▼

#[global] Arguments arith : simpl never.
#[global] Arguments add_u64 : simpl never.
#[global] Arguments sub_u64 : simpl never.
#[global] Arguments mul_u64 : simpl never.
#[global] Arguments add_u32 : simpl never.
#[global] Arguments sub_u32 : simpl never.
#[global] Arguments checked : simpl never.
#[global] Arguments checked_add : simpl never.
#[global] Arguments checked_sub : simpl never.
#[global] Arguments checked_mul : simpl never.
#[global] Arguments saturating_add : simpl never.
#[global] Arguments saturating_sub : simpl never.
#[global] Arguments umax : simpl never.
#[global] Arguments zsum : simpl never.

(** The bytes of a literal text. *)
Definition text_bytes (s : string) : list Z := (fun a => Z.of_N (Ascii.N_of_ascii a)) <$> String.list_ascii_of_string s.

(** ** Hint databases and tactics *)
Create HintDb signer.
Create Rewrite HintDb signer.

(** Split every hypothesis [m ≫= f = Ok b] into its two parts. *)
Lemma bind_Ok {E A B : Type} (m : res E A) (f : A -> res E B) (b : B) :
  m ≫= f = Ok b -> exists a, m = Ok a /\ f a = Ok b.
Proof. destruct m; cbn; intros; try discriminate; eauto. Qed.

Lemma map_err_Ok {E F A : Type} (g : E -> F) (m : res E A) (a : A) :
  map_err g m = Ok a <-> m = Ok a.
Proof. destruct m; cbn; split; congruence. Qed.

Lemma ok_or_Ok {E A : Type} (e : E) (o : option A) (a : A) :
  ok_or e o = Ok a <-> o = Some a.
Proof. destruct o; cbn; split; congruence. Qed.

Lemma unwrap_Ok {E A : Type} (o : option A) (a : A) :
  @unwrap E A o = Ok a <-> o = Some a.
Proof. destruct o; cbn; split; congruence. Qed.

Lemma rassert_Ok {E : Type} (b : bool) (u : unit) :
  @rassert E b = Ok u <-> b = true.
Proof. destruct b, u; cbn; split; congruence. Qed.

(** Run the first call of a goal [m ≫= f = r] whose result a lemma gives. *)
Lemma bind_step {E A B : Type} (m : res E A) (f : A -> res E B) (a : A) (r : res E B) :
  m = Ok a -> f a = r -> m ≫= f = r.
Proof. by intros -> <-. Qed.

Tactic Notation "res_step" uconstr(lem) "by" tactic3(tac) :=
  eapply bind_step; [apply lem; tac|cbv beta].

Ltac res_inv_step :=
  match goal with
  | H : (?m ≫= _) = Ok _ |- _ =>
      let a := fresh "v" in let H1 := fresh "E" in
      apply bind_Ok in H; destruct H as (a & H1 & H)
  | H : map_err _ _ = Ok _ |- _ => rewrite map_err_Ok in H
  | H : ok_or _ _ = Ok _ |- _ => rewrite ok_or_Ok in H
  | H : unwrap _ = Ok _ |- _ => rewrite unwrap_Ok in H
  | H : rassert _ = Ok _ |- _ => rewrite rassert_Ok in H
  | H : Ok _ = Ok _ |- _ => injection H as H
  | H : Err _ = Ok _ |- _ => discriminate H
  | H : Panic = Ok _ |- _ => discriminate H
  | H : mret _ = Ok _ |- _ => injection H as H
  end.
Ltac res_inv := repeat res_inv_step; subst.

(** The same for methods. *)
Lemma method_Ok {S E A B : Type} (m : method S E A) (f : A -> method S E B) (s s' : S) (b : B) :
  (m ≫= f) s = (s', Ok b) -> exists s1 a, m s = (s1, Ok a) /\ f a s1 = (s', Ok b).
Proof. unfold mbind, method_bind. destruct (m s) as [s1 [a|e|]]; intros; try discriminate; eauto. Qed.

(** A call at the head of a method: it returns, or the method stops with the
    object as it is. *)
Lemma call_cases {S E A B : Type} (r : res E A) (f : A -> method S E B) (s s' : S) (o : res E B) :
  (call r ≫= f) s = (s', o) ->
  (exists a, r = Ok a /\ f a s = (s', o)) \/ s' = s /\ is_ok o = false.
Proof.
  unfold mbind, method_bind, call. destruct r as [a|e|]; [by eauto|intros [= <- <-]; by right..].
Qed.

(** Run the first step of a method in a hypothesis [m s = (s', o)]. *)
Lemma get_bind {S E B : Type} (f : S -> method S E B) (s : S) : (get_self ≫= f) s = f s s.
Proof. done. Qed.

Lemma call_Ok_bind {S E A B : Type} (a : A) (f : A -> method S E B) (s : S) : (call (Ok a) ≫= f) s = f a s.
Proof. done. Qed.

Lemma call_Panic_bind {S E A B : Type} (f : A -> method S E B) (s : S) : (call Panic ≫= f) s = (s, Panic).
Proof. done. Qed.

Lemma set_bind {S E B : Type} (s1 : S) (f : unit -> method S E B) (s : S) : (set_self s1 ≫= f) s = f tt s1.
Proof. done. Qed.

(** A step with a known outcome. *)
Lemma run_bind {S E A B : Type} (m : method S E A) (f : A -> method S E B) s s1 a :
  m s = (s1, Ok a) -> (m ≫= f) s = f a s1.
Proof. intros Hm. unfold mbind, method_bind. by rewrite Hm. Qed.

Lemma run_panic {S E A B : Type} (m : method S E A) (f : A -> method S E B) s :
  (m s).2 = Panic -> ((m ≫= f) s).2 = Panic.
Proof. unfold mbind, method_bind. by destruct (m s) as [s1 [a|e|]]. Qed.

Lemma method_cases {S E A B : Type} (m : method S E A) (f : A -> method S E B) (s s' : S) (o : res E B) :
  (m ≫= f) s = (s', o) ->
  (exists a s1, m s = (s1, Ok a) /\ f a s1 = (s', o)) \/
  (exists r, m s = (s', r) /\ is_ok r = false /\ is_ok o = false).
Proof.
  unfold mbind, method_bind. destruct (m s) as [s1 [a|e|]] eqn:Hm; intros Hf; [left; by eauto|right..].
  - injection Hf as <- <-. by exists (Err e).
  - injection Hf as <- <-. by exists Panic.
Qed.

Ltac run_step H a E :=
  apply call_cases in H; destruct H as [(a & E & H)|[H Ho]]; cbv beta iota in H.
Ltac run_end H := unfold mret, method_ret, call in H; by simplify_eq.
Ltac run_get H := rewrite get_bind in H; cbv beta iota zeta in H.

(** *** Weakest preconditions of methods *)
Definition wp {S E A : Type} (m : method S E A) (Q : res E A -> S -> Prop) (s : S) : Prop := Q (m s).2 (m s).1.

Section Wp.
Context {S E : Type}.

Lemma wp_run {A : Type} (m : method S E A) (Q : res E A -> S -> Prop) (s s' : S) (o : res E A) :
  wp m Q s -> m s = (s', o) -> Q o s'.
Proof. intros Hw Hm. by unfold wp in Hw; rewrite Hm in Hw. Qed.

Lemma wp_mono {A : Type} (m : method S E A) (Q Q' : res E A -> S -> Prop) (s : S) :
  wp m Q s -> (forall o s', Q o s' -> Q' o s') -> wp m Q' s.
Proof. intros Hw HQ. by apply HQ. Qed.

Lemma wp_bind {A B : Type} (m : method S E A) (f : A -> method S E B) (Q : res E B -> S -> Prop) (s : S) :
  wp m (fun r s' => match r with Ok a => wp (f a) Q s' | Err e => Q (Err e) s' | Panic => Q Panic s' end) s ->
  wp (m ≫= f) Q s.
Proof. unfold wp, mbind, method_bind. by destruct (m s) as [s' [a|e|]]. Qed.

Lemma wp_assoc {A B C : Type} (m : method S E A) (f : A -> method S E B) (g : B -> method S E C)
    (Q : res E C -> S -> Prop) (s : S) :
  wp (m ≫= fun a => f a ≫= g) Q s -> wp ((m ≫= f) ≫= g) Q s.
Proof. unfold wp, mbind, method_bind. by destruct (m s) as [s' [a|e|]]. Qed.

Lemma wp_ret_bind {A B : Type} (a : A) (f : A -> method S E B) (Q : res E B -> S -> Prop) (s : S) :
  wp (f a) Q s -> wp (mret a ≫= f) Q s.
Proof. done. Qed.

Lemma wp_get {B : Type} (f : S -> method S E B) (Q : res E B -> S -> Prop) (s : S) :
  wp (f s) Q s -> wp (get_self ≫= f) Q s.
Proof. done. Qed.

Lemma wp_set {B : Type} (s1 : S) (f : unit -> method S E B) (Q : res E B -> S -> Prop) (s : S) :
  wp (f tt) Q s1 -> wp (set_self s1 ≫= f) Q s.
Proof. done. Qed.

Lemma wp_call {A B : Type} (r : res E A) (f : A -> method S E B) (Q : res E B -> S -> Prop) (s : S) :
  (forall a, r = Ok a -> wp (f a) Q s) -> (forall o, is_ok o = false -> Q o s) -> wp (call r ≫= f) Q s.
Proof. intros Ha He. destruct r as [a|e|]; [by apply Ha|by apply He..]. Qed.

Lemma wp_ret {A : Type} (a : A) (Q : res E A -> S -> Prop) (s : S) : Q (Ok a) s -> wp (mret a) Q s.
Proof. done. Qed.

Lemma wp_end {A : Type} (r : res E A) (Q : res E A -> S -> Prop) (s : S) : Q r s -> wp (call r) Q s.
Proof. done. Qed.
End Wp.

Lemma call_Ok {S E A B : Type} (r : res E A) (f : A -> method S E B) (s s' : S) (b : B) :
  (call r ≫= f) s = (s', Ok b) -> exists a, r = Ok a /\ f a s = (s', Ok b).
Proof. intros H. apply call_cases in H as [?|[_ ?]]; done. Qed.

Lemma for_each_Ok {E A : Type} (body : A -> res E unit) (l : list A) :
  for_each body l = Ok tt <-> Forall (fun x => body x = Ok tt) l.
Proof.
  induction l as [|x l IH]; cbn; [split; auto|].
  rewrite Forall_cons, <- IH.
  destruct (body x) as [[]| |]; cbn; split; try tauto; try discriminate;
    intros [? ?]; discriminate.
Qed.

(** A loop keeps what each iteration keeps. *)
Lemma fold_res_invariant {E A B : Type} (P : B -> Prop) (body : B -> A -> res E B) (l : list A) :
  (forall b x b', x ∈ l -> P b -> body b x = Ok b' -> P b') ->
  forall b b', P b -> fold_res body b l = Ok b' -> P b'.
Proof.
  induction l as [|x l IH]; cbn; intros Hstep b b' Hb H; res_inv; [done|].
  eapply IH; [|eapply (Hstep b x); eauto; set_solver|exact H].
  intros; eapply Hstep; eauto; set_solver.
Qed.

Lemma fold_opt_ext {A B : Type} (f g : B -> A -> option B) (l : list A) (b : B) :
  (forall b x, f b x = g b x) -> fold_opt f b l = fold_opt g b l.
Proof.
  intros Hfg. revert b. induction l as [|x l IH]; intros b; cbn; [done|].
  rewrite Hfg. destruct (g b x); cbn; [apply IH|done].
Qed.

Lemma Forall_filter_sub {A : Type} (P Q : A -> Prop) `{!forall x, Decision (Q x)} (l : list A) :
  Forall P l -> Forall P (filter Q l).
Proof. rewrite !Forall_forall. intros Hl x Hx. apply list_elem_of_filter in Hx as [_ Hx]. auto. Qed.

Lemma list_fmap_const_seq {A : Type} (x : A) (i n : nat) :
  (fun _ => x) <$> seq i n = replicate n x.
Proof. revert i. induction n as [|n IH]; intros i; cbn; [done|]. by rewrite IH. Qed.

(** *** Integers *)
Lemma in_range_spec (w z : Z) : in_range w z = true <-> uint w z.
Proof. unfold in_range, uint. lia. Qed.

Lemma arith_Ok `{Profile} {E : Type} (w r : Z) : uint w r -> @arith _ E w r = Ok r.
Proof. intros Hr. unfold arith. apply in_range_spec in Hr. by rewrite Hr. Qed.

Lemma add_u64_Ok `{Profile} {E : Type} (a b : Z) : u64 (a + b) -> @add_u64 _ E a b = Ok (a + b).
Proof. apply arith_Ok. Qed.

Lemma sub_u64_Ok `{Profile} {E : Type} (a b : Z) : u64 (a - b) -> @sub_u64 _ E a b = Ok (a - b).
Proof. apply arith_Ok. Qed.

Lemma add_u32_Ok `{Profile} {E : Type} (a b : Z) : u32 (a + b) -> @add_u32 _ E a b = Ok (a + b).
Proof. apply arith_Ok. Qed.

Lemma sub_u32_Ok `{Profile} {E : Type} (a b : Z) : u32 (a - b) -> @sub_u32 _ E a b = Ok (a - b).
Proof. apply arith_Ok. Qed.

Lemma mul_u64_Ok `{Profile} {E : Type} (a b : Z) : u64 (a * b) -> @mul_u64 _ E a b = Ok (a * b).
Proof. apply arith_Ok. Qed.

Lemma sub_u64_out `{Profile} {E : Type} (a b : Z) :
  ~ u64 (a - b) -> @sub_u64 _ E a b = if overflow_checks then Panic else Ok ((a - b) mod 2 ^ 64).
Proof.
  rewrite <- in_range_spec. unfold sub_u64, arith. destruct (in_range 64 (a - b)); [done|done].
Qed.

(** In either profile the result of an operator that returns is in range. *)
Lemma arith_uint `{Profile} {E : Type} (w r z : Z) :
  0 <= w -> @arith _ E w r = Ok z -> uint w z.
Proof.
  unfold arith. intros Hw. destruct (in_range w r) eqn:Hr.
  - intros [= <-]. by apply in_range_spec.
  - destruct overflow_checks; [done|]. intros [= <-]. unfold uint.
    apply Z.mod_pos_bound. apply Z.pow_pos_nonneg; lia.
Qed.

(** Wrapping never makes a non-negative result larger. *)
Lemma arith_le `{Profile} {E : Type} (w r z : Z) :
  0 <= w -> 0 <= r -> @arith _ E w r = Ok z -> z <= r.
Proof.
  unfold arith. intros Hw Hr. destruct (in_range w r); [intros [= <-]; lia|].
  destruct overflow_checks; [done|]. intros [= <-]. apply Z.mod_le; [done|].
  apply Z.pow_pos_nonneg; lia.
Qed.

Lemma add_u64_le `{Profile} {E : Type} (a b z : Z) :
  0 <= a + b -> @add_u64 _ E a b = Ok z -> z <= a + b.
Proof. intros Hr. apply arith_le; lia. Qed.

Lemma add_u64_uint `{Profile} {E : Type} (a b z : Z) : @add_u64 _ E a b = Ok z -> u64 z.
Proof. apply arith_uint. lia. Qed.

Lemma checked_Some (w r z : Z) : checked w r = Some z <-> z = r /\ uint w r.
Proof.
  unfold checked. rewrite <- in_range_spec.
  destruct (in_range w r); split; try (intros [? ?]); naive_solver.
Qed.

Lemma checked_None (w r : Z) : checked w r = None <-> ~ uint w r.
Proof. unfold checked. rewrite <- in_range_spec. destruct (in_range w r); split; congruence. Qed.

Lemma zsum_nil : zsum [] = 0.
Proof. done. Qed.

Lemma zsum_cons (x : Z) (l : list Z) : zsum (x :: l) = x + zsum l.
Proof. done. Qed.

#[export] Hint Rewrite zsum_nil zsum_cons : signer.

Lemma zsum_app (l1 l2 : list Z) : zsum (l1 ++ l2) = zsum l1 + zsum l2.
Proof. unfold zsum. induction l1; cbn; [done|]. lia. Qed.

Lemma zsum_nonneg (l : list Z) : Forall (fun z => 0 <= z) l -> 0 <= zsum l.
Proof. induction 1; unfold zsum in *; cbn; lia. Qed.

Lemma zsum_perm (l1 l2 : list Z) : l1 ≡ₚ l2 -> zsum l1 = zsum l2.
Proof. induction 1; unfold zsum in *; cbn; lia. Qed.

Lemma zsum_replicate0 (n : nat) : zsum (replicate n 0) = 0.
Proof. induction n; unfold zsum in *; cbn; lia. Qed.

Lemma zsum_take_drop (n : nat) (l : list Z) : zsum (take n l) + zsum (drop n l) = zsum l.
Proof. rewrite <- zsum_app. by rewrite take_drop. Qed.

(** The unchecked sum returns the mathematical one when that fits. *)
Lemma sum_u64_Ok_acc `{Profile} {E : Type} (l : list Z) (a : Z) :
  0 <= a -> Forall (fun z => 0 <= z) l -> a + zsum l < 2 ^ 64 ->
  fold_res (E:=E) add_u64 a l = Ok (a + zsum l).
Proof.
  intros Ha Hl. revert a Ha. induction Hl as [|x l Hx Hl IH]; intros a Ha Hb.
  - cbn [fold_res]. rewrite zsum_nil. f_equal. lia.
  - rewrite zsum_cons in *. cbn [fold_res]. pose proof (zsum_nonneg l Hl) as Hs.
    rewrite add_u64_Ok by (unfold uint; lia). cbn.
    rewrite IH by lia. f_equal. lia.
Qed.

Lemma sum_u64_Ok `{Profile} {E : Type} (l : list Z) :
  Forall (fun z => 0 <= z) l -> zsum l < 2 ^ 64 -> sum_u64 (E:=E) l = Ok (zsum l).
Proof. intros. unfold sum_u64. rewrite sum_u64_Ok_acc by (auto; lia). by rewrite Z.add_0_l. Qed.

▲

Exercise objective -> Each line above that contains the string "Ltac" should be identified and copied.

Solution to the problem ->
Ltac res_inv_step :=
Ltac res_inv := repeat res_inv_step; subst.
Ltac run_step H a E :=
Ltac run_end H := unfold mret, method_ret, call in H; by simplify_eq.
Ltac run_get H := rewrite get_bind in H; cbv beta iota zeta in H.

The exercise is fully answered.